Thermal analysis and experimental validation of the thermal subsystem of AlAinSat-1

Abstract

This study examines the thermal management strategies employed by AlAinSat-1 to endure extreme space conditions. It provides an in-depth analysis of the satellite’s thermal behavior through numerical simulations and validates its ability to function in space using experimental testing. AlAinSat-1 is a nanosatellite designed in the shape of a cube, equipped with an Earth observation payload. The thermal analysis was performed using Siemens NX software, following a structured process that included idealization, meshing, and the application of boundary conditions. Simulations were conducted to evaluate the CubeSat’s performance in the worst-case hot and cold scenarios, predicting the temperature range required for mission success.
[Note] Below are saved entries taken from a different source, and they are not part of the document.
Lemma closeTx_rows n t suffix e sh b e' sh' : closeTx n t suffix (e, sh) = (Ok b, (e', sh')) ->
  s_orders sh' = s_orders sh \/ exists rows rows', s_orders sh !! suffix = Some rows /\
    s_orders sh' = <[suffix := rows']> (s_orders sh) /\ close_rows n t rows rows'.
Proof.
  intros (found & [e1 s1] & Hl & Hrun)%bind_ok. apply attempt_ok in Hl.
  pose proof (find_row_state _ _ _ _ _ _ _ Hl) as ->.
  assert (Hmark : forall (k : Z * Z -> option DOrder * bool * (Z * Z)) (e1 : env) s2,
    (m ← Tx.MarkDelayTaskProcessed TaskTypeCloseTimeout (TaskKey n) t; mret (k m)) (e1, s2) = (Ok b, (e', sh')) ->
    s_orders sh' = s_orders s2).
  { intros k e2 s2 (m & [e3 s3] & [Hm _]%mark_ok & Hrun')%bind_ok. by apply ret_ok in Hrun' as [_ [= _ <-]]. }
  destruct found as [row|x].
  2: { destr_if; [|done]. apply Hmark in Hrun. by left. }
  apply find_row_ok in Hl as (_ & rows & Hr & Hin & Hrow).
  destr_if. { apply (Hmark (fun m => (Some row, false, m))) in Hrun. by left. }
  destr_if. { apply ret_ok in Hrun as [_ [= _ <-]]. by left. }
  bool_norm. rewrite (row_number _ _ Hrow) in Hrun.
  apply bind_ok in Hrun as (u & [e3 s3] & (rows' & p & f & Hr' & Hm & Ho & Hg)%cancel_update & Hrun).
  assert (rows' = rows) as -> by congruence.
  apply bind_ok in Hrun as (v & [e4 s4] & [Ho2 Hd]%drop_ok & Hrun).
  apply (Hmark (fun m => (Some _, true, m))) in Hrun.
  right. exists rows, (update_rows p f rows). split_and!; [done|congruence|]. right.
  exists row, p, f. split_and!; try done; by apply Z.eqb_eq.
Qed.

(** Order numbers are a key of every table. *)
Definition numbers_unique (d : gmap string shard) : Prop :=
  forall key sh suffix rows, d !! key = Some sh -> s_orders sh !! suffix = Some rows -> NoDup (map do_OrderNumber rows).

Lemma close_rows_row n t rows rows' o : NoDup (map do_OrderNumber rows) -> close_rows n t rows rows' -> o ∈ rows ->
  exists o', o' ∈ rows' /\ (o' = o \/ do_OrderNumber o = n /\ do_OrderStatus o = 1 /\ do_OrderExpireTime o <= t /\
    do_OrderStatus o' = 2 /\ same_order o o').
Proof.
  intros Hnd [->|(row & p & f & Hin & Hat & Hst & Hexp & (Hp & _ & Hf) & ->)] Ho; [eauto|].
  exists (if p o then f o else o). split; [unfold update_rows; apply list_elem_of_fmap; by exists o|].
  destruct (p o) eqn:Ep; [|by left]. right. apply Hp in Ep as [Eat _].
  assert (o = row) as ->.
  { eapply NoDup_map_inj; [exact Hnd|done|done|]. by rewrite (row_number _ _ Eat), (row_number _ _ Hat). }
  destruct (Hf row) as (? & _ & ->). split_and!; [by apply row_number|done..].
Qed.

Lemma on_program_state {A} (m : IO P A) e (w : W) : ow_dbs (on_program m (e, w)).2.2 = ow_dbs w.
Proof. unfold on_program, on. by destruct (m (e, ow_program w)) as [r [e' t]]. Qed.

(** Nothing but the transaction writes orders. *)
Lemma close_orders n e (w : W) :
  let d' := ow_dbs (CloseExpiredOrder svc n (e, w)).2.2 in
  d' = ow_dbs w \/ exists e2, d' = (TransactByOrderNumber deps n (closeTx n (clock e)) (e2, ow_dbs w)).2.2.
Proof.
  unfold CloseExpiredOrder. cbv zeta. destr_if; [by left|].
  assert (Hlk : exists r e1, lockOrderStatusGuard svc n (e, w) = (r, (e1, w)) /\ clock e1 = clock e).
  { unfold lockOrderStatusGuard. destruct (sv_RepeatGuard svc); [|by eexists _, _].
    unfold map_err, call, draw. destruct (faults e) as [|[|x|x] fs]; cbn; by eexists _, _. }
  destruct Hlk as ([u|x] & e1 & Hlk & Hc).
  2: { rewrite (bind_err_run _ _ _ (mapOrderError x) (e1, w)); [by left|]. unfold map_err. by rewrite Hlk. }
  erewrite bind_ok_run by (unfold map_err; by rewrite Hlk).
  assert (Hnow : exists e2, now (e1, w) = (Ok (clock e), (e2, w))).
  { rewrite <- Hc. unfold now, clock. destruct (ticks e1); by eexists. }
  destruct Hnow as [e2 Hnow]. erewrite bind_ok_run by exact Hnow.
  erewrite bind_ok_run by apply attempt_run. right. exists e2.
  unfold finalizeCloseTimeoutTask, transactOrder, on_dbs, on.
  destruct (TransactByOrderNumber _ _ _ (e2, ow_dbs w)) as [res [e3 d3]]. cbn [snd fst].
  set (w3 := mkOrders d3 (ow_rush w) (ow_program w) (ow_pay w)). change d3 with (ow_dbs w3).
  destruct res as [[[[o|] []] m]|x]; try reflexivity; [|by destruct (err_is_x x ErrOrderStatusInvalid)].
  destruct (sync_closed svc o (e3, w3)) as [[[]|x] [e4 w4]] eqn:Es;
    pose proof (sync_closed_state _ _ _ _ _ _ Es) as (Hd & _).
  2: { by erewrite bind_err_run by exact Es. }
  erewrite bind_ok_run by exact Es. erewrite bind_ok_run by apply attempt_run.
  cbn [mret M_ret snd fst]. unfold ReleaseSeatFreeze_.
  pose proof (on_program_state (rpc (rpc_ReleaseSeatFreeze (do_FreezeToken o))) e4 w4) as Hs.
  unfold mret, M_ret. cbn [snd]. destruct (on_program _ (e4, w4)) as [r5 [e5 w5]]. cbn in *. congruence.
Qed.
Simulation results confirm that AlAinSat-1 can withstand extreme space conditions, with all components remaining within their operational temperature ranges. To validate these findings, bakeout and thermal vacuum cycling tests were performed using a small Thermal Vacuum Chamber (TVAC). The bakeout test, conducted at 50 °C for five hours, aimed to eliminate volatile contaminants from the CubeSat’s sensitive components, reducing the risk of outgassing. This test achieved a 0.1 % total mass loss, indicating success. The thermal vacuum cycling test involved four cycles ranging from −20 °C to + 50 °C, with a dwell time of one hour per cycle. These tests confirmed the operational temperature range of the CubeSat’s components. The experimental results were consistent with the simulations, demonstrating that all components of AlAinSat-1 functioned effectively within their designated temperature limits. This alignment validates the thermal management approach and ensures the CubeSat’s readiness for space deployment.